United States President Joe Biden is looking to almost double the capital gains tax for wealthy individuals to 39.6 percent, from the current base rate of 20 percent, as part of his economic reforms. The plan, which would be the highest tax rate on investment gains since the 1920s, is part of the White House’s push for a sweeping overhaul of the U.S. tax system to end preferential tax treatment for wealthy individuals and large companies. Individuals earning US$1 million or more could see federal tax rates, which if existing surtax on investment income is counted, as high as 43.4 percent.
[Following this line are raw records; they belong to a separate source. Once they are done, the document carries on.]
(** C9 fails as stated: a builder with every field set and the empty list of
    required files builds a descriptor; no error is raised. *)
Lemma build_accepts_empty_requiredFiles :
  ~ (exists t,
        build (setRequiredFiles []
              (setModelType TextGeneration
              (setLocalPath "./models/gpt2-small"
              (setVersion "1.0.0"
              (setHuggingFaceId "gpt2"
              (setName "gpt2-small" newModelInfoBuilder))))))
        = Throw t).
Proof. intros [t H]. discriminate H. Qed.

End RecordClaims.

Section RecordStoreClaims.

Lemma truthy_default (s : string) : s <> "" -> truthy (Some s) = true.
Proof. apply truthy_Some_nonempty. Qed.

(** Rebuilding a well-formed descriptor field by field gives it back. *)
Lemma build_from_descriptor (i : ModelInfo) :
  wellFormed i ->
  build
    (setRequiredFiles (requiredFiles i)
    (setSizeGB (sizeGB i)
    (setModelType (modelType i)
    (setLocalPath (localPath i)
    (setDescription (description i)
    (setVersion (version i)
    (setHuggingFaceId (huggingFaceId i)
    (setName (name i) newModelInfoBuilder))))))))
  = Return i.
Proof.
  intros (Hn & Hh & Hv & Hl).
  destruct i as [n h v d l t z f]; simpl in *.
  destruct n, h, v, l; try congruence; reflexivity.
Qed.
News of the proposal on 23 April triggered declines on Wall Street, with the benchmark S&P 500 index down 1 percent the same day, its sharpest drop in more than a month.

Ponzi mastermind Bernard Madoff passes away at 82

​Bernard Madoff, an investment manager who choreographed the largest Ponzi scheme in history, died on 14 April at the age of 82. Madoff, who pleaded guilty in 2009, had swindled upwards of US$65 billion from tens of thousands of families over four decades. He died of natural causes while serving a 150-year sentence for his crimes. In 1960, Madoff founded a penny stock brokerage, which eventually grew into Bernard L. Madoff Investment Securities. He was also a former non-executive chairman of the Nasdaq stock market in the 1990s. He served as the chairman of his company until his arrest in 2008, the same year he confessed to his sons that the firm had become a massive Ponzi scheme concealing years of losses.